**** DATA IN THIS EXERCISE ****

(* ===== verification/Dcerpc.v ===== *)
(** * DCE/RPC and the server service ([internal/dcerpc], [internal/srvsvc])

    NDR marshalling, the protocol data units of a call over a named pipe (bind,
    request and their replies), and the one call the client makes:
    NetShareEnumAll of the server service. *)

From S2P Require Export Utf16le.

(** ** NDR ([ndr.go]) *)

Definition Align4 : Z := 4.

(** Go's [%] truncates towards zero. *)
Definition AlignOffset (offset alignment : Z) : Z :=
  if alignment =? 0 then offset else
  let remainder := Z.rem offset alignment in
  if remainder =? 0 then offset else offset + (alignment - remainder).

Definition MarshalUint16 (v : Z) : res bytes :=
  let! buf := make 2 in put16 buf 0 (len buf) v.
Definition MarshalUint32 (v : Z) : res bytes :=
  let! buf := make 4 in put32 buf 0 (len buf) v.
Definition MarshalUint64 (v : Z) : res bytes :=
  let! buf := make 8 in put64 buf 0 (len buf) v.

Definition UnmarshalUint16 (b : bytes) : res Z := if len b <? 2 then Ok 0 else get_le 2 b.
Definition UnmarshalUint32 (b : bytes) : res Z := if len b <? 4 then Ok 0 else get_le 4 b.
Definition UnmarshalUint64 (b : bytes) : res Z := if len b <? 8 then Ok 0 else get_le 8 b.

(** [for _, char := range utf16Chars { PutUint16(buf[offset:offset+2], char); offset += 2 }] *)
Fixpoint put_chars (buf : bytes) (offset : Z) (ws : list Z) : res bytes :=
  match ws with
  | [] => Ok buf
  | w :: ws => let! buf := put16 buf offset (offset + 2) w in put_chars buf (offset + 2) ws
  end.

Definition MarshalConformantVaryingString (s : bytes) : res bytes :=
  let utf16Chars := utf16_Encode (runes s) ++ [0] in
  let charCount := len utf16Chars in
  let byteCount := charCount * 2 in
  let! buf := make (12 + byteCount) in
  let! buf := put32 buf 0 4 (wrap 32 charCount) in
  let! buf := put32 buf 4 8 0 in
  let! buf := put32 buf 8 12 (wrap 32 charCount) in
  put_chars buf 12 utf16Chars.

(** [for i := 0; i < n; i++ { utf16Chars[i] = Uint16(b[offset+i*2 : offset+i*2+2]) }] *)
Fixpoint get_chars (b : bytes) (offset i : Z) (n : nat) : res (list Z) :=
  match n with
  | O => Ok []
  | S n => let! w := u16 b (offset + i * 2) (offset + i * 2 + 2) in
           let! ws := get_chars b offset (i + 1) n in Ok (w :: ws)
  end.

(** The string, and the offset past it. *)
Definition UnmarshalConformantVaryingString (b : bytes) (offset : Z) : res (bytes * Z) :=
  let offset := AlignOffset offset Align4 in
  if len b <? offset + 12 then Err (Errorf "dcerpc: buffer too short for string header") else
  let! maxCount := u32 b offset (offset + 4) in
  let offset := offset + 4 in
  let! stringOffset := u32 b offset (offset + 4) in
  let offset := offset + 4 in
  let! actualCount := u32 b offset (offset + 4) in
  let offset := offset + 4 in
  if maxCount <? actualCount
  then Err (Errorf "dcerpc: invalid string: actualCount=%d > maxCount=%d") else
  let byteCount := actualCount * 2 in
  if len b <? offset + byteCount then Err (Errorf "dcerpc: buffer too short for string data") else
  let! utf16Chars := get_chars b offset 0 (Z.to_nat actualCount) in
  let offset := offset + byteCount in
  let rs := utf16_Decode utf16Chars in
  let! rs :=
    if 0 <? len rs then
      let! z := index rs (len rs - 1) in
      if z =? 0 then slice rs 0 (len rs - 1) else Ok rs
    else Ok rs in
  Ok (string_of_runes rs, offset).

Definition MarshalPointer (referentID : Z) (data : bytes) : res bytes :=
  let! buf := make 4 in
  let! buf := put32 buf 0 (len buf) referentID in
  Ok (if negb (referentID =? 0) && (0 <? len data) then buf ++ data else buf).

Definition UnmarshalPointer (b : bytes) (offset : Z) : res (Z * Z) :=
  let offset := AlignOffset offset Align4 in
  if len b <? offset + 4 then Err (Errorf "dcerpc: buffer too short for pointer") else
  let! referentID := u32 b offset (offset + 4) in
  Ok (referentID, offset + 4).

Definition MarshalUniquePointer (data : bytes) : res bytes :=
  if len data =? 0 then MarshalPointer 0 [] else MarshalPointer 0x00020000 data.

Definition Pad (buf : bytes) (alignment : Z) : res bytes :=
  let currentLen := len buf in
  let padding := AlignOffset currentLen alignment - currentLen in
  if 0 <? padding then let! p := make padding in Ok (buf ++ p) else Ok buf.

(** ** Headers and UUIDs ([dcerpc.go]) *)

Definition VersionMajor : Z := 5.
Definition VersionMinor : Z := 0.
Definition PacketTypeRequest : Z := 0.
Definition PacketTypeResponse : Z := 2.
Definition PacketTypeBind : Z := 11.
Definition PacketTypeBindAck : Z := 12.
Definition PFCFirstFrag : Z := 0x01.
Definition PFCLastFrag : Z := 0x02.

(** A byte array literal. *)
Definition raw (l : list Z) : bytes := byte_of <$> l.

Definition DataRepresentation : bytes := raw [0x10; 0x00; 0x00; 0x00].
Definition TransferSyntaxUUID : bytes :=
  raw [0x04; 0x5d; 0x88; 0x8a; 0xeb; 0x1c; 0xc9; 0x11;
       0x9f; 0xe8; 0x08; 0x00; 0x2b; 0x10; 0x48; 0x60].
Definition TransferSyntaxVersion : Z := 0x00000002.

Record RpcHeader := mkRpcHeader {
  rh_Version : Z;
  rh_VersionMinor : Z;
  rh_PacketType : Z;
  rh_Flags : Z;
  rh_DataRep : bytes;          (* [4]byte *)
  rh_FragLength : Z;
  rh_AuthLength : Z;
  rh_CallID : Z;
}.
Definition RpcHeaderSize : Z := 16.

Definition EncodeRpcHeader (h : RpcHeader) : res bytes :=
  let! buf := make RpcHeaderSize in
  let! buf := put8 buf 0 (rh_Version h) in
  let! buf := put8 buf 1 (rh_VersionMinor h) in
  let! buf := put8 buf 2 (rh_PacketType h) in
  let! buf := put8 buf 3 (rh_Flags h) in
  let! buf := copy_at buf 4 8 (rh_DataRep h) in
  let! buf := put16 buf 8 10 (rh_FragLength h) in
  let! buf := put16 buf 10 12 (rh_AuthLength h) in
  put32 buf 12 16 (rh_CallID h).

****
**** DATA IN THIS EXERCISE ****

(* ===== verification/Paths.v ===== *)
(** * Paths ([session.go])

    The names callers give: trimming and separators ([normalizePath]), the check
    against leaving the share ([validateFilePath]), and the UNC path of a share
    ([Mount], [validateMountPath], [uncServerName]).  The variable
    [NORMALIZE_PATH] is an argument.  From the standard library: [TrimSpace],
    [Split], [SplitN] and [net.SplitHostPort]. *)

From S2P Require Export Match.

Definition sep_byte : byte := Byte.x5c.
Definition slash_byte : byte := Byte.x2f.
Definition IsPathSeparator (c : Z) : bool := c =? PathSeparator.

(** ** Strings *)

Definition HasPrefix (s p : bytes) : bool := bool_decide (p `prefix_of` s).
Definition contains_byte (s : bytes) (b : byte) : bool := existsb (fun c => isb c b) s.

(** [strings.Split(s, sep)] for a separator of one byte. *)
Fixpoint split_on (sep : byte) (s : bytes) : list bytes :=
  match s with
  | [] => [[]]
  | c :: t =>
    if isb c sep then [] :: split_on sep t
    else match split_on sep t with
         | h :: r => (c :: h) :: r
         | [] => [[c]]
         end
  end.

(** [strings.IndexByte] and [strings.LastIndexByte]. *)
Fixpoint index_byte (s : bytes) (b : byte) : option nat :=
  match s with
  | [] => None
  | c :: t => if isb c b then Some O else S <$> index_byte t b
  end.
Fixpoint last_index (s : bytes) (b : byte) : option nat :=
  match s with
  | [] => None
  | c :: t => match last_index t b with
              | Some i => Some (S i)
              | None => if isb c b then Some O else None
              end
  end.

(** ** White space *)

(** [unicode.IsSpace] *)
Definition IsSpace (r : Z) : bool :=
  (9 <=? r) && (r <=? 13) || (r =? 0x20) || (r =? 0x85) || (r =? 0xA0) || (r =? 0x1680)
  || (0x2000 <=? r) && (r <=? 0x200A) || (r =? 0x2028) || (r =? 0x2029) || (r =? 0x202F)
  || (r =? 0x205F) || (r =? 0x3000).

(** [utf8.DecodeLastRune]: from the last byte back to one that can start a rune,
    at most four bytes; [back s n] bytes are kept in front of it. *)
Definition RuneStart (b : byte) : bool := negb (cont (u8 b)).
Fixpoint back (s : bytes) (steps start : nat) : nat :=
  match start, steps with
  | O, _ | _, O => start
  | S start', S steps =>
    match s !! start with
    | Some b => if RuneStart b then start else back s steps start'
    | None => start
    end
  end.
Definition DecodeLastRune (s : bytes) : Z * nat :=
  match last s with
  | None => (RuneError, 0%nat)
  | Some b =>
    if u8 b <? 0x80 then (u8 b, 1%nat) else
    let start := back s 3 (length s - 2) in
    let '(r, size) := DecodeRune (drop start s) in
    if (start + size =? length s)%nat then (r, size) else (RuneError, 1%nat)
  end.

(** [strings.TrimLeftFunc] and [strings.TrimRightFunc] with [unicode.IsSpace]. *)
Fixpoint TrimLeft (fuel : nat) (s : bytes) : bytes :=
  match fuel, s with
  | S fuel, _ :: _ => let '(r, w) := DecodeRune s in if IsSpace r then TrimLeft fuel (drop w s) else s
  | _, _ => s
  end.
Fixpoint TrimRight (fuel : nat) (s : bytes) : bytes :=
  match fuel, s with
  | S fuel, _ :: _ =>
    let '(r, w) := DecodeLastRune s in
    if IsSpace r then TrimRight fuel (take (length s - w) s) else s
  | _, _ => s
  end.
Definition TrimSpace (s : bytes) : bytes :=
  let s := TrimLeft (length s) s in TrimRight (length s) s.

****

EXERCISE DETAILS
I'd like the lines above from the one with "Fixpoint back (s" up to and including the one with "let s := TrimLeft" copied exactly, with no other lines.

SOLUTION TO THE PROBLEM
Fixpoint back (s : bytes) (steps start : nat) : nat :=
  match start, steps with
  | O, _ | _, O => start
  | S start', S steps =>
    match s !! start with
    | Some b => if RuneStart b then start else back s steps start'
    | None => start
    end
  end.
Definition DecodeLastRune (s : bytes) : Z * nat :=
  match last s with
  | None => (RuneError, 0%nat)
  | Some b =>
    if u8 b <? 0x80 then (u8 b, 1%nat) else
    let start := back s 3 (length s - 2) in
    let '(r, size) := DecodeRune (drop start s) in
    if (start + size =? length s)%nat then (r, size) else (RuneError, 1%nat)
  end.

(** [strings.TrimLeftFunc] and [strings.TrimRightFunc] with [unicode.IsSpace]. *)
Fixpoint TrimLeft (fuel : nat) (s : bytes) : bytes :=
  match fuel, s with
  | S fuel, _ :: _ => let '(r, w) := DecodeRune s in if IsSpace r then TrimLeft fuel (drop w s) else s
  | _, _ => s
  end.
Fixpoint TrimRight (fuel : nat) (s : bytes) : bytes :=
  match fuel, s with
  | S fuel, _ :: _ =>
    let '(r, w) := DecodeLastRune s in
    if IsSpace r then TrimRight fuel (take (length s - w) s) else s
  | _, _ => s
  end.
Definition TrimSpace (s : bytes) : bytes :=
  let s := TrimLeft (length s) s in TrimRight (length s) s.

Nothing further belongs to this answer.